Question

In: Computer Science

The Fibonacci series of numbers is a favorite of mathematicians, and goes as follows: 1, 1,...

The Fibonacci series of numbers is a favorite of mathematicians, and goes as follows: 1, 1, 2, 3, 5, 8, 13, 21, . . . That is, the first two numbers are 1, and every subsequent number is the sum of the previous two. The mathematical definition as a recursive function is the following.

∀n = 0, 1, 2, . . .

F(n) = { 1 if n <=1

F(n-1) + F(n-2) if n > 1

The closed form of such function is in O(φ n ), where φ is a number called the golden ratio.

1. Coding: Write a Java class Fibonacci that has the following static methods.

(a) (20 points) A recursive method that returns F(n).

(b) (20 points) A non-recursive method that returns F(n).

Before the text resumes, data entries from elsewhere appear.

(* ===== verification/Assign.v ===== *)
(** * The scheduler of kernel/thread/assign.c (single core)

    The definitions call the ready table through the operations of
    [PriorityReadyVectorDone], as the source calls [Assign.ready_vector_done];
    the theorems use only the laws of that interface.  The effect of a context
    switch on the kernel's memory is that [os_running_task] becomes the new
    task (see [RestoreCpusLockStatus]).

    [sched_ok k L] is the invariant of the scheduler: the lists [L] of the
    memory hold exactly the tasks in the READY state, each at its priority, the
    bitmap and [highest_prio] describe them, and at most the current task is
    RUNNING. *)

From S2P Require Import Prelude DoubleLink IdManager Bitmap Kernel ReadyVector.

Section Assign.
Context `{C : KConfig} `{D : PriorityReadyVectorDone}.

(** The part of [KTaskOsAssign] and of [KTaskOsAssignDoIrqSwitch] behind their
    guards: both choose the first task of the highest list, compare it with the
    current one and switch.  [switch] is the context switch each of them uses. *)
Definition SwitchKtaskContext (to_task : ptr) : M kstate unit := RestoreCpusLockStatus to_task.
Definition HwInterruptcontextSwitch (to_task : ptr) : M kstate unit := RestoreCpusLockStatus to_task.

(c) (10 points) A main method to obtain from the user the index n, and call the methods above one after the other. For each of the method calls, measure and display the running time using the following snippet of code.

...

// store the time now

long startTime = System.nanoTime();

// your method call here

...

// display the time elapsed

System.out.println("t = " +

(System.nanoTime() - startTime) + " nanosecs.");

2. Experiments: (10 points) Measure running times for different values of n and fill a table like the following. (You may need to adjust n to smaller values if it takes too long or your stack overflows, 0 points if you do not have at least 5 columns of measurements.)

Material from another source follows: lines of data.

(* ===== verification/Delay.v ===== *)
(** * Ticks and task delays

    The conversions and the counter of kernel/thread/tick.c and the delay list
    of kernel/thread/delay.c (its expiry, [CheckTaskDelay], is in Task.v).  A
    [Delay] belongs to one task; while it is active it is linked into
    [xiaoshan_delay_head], which is kept in the order of the deadlines. *)

From S2P Require Import Prelude DoubleLink IdManager Kernel ReadyVector.

Section Delay.
Context `{C : KConfig}.

(** ** tick.c *)

Definition CurrentTicksGain : M kstate Z := gets (fun k => heartbeat_ticks k).

Definition UPDATE_GLOBAL_HEARTBEAT : M kstate unit :=
  modify (fun k => set_heartbeat_ticks (u32 (heartbeat_ticks k + 1)) k).

Definition MIN_TICKS : Z := 1.

(** [ms * TICK_PER_SECOND] is computed in 32 bits before it is widened. *)
Definition CalculteTickFromTimeMs (ms : Z) : Z :=
  let product := u32 (ms * TICK_PER_SECOND) in
  let ticks := u32 (product / 1000) in
  if ticks =? 0 then MIN_TICKS
  else
    let tmp := u32 (product mod 1000) in
    if (5 <=? tmp) && (tmp <=? 9) then u32 (ticks + MIN_TICKS) else ticks.

Definition CalculteTimeMsFromTick (ticks : Z) : Z := u32 (u32 (ticks * 1000) / TICK_PER_SECOND).

(** ** delay.c *)

Definition TASK_DELAY_INACTIVE : Z := 0.
Definition TASK_DELAY_ACTIVE : Z := 1.

(** The break test of the walk: [delay->ticks < dnode->ticks]. *)
Definition earlier (d : ptr) (node : link) : M kstate bool :=
  dnode ← deref (obj_entry CDelay node);
  mine ← delay_get d delay_ticks;
  its ← delay_get dnode delay_ticks;
  mret (mine <? its).

(** The end of [KTaskSetDelay]: the delay gets its deadline and its place in the list. *)
Definition start_delay (d task : ptr) (ticks : Z) : M kstate Z :=
  now ← CurrentTicksGain;
  delay_set d (set_delay_ticks (u32 (now + ticks)));;
  delay_set d (set_delay_task task);;
  delay_set d (set_delay_status TASK_DELAY_ACTIVE);;
  lock ← CriticalAreaLock;
  nx ← klinks (get_next (ListHead CDelay));
  first ← deref nx;
  k ← get;
  nodelink ← for_each_until (fun x => klinks (get_next x)) (earlier d)
               (S (size (links k))) (ListHead CDelay) first;
  klinks (DoubleLinkListInsertNodeBefore nodelink (ObjLink CDelay d));;
  CriticalAreaUnLock lock;;
  mret EOK.

(** [mem] is what [x_malloc] returns when the task has no [Delay] yet.  The zeroed
    [task] field of the new [Delay], which nothing reads before [start_delay]
    sets it, is given its value at once. *)
Definition KTaskSetDelay (mem : option ptr) (task : ptr) (ticks : Z) : M kstate Z :=
  old ← task_get task delay;
  d ← match old with
      | None =>
          match mem with
          | None => mret None
          | Some d =>
              modify (fun k => set_delays (<[d := mkDelay task 0 TASK_DELAY_INACTIVE]> (delays k))
                                 (set_links (<[ObjLink CDelay d := mkNode None None]> (links k)) k));;
              task_set task (set_delay (Some d));;
              mret (Some d)
          end
      | Some d =>
          lock ← CriticalAreaLock;
          status ← delay_get d delay_status;
          (if status =? TASK_DELAY_ACTIVE then
             delay_set d (set_delay_status TASK_DELAY_INACTIVE);;
             klinks (DoubleLinkListRmNode (ObjLink CDelay d))
           else mret tt);;
          CriticalAreaUnLock lock;;
          mret (Some d)
      end;
  match d with
  | None => mret (- ENOMEMORY)
  | Some d => start_delay d task ticks
  end.

Definition KTaskUnSetDelay (task : ptr) : M kstate Z :=
  od ← task_get task delay;
  match od with
  | None => mret EOK
  | Some d =>
      status ← delay_get d delay_status;
      if status =? TASK_DELAY_ACTIVE then
        lock ← CriticalAreaLock;
        delay_set d (set_delay_status TASK_DELAY_INACTIVE);;
        klinks (DoubleLinkListRmNode (ObjLink CDelay d));;
        CriticalAreaUnLock lock;;
        mret EOK
      else mret EOK
  end.

(** ** The conversion *)

Lemma CalculteTickFromTimeMs_range ms : 1 <= CalculteTickFromTimeMs ms <= 4294968.
Proof.
  unfold CalculteTickFromTimeMs, MIN_TICKS. cbv zeta. set (p := u32 (ms * TICK_PER_SECOND)).
  assert (0 <= p < 2 ^ 32) as Hp by (apply Z.mod_pos_bound; lia).
  assert (0 <= p / 1000 <= 4294967) as Hq.
  { pose proof (Z.div_pos p 1000). pose proof (Z.div_lt_upper_bound p 1000 4294968). lia. }
  rewrite (u32_small (p / 1000)), (u32_small (p / 1000 + 1)) by lia.
  destruct (Z.eqb_spec (p / 1000) 0); [lia|]. destruct (_ && _); lia.
Qed.

Lemma CalculteTickFromTimeMs_int32 ms :
  1 <= CalculteTickFromTimeMs ms <= 4294968 /\ s32 (CalculteTickFromTimeMs ms) = CalculteTickFromTimeMs ms.
Proof. pose proof (CalculteTickFromTimeMs_range ms). split; [done|apply s32_small; lia]. Qed.

(** C40: whatever the argument, also 0 and [WAITING_FOREVER] (the largest 32-bit
    number), the result is a positive number of ticks that stays positive as an
    [int32]; when [ms * TICK_PER_SECOND] fits into 32 bits it is the truncated
    quotient, at least one tick, plus one tick when the remainder is 5 to 9. *)
Theorem CalculteTickFromTimeMs_bounds {CO : KConfigOk C} ms :
  1 <= CalculteTickFromTimeMs ms <= 4294968 /\ s32 (CalculteTickFromTimeMs ms) = CalculteTickFromTimeMs ms /\
  (0 <= ms * TICK_PER_SECOND < 2 ^ 32 ->
   let q := ms * TICK_PER_SECOND / 1000 in
   let r := (ms * TICK_PER_SECOND) mod 1000 in
   CalculteTickFromTimeMs ms = if q =? 0 then 1 else if (5 <=? r) && (r <=? 9) then q + 1 else q).
Proof.
  destruct (CalculteTickFromTimeMs_int32 ms) as [Hb Hs]. split; [exact Hb|]. split; [exact Hs|].
  intros Hr. unfold CalculteTickFromTimeMs, MIN_TICKS. cbv zeta. rewrite (u32_small (ms * TICK_PER_SECOND)) by done.
  set (p := ms * TICK_PER_SECOND) in *. pose proof (Z.mod_pos_bound p 1000 ltac:(lia)).
  pose proof (Z.div_pos p 1000). pose proof (Z.div_lt_upper_bound p 1000 4294968).
  by rewrite (u32_small (p / 1000)), (u32_small (p mod 1000)), (u32_small (p / 1000 + 1)) by lia.
Qed.

End Delay.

n | 0 | 1 | 2 | 4 | 6 | 8 | 16

recursive |   | | | |   | |

non-recursive | | | | | | |

3. Analysis: For your recursive method:

(a) (10 points) What is the worst-case big-O running time with respect to n? (Explain how you computed the running time, 0 points if you do not say what is the basic operation counted and what counting rules you used.)

(b) (10 points) Are your measurements consistent with this big-O running time? (Explain using your measurements, 0 points if you do not say something like "looking at row recursive, when n is doubled the running time is xxx".)

For your non-recursive method:

(c) (10 points) What is the worst-case big-O running time with respect to n? (Explain how you computed the running time, 0 points if you do not say what is the basic operation counted and what counting rules you used.)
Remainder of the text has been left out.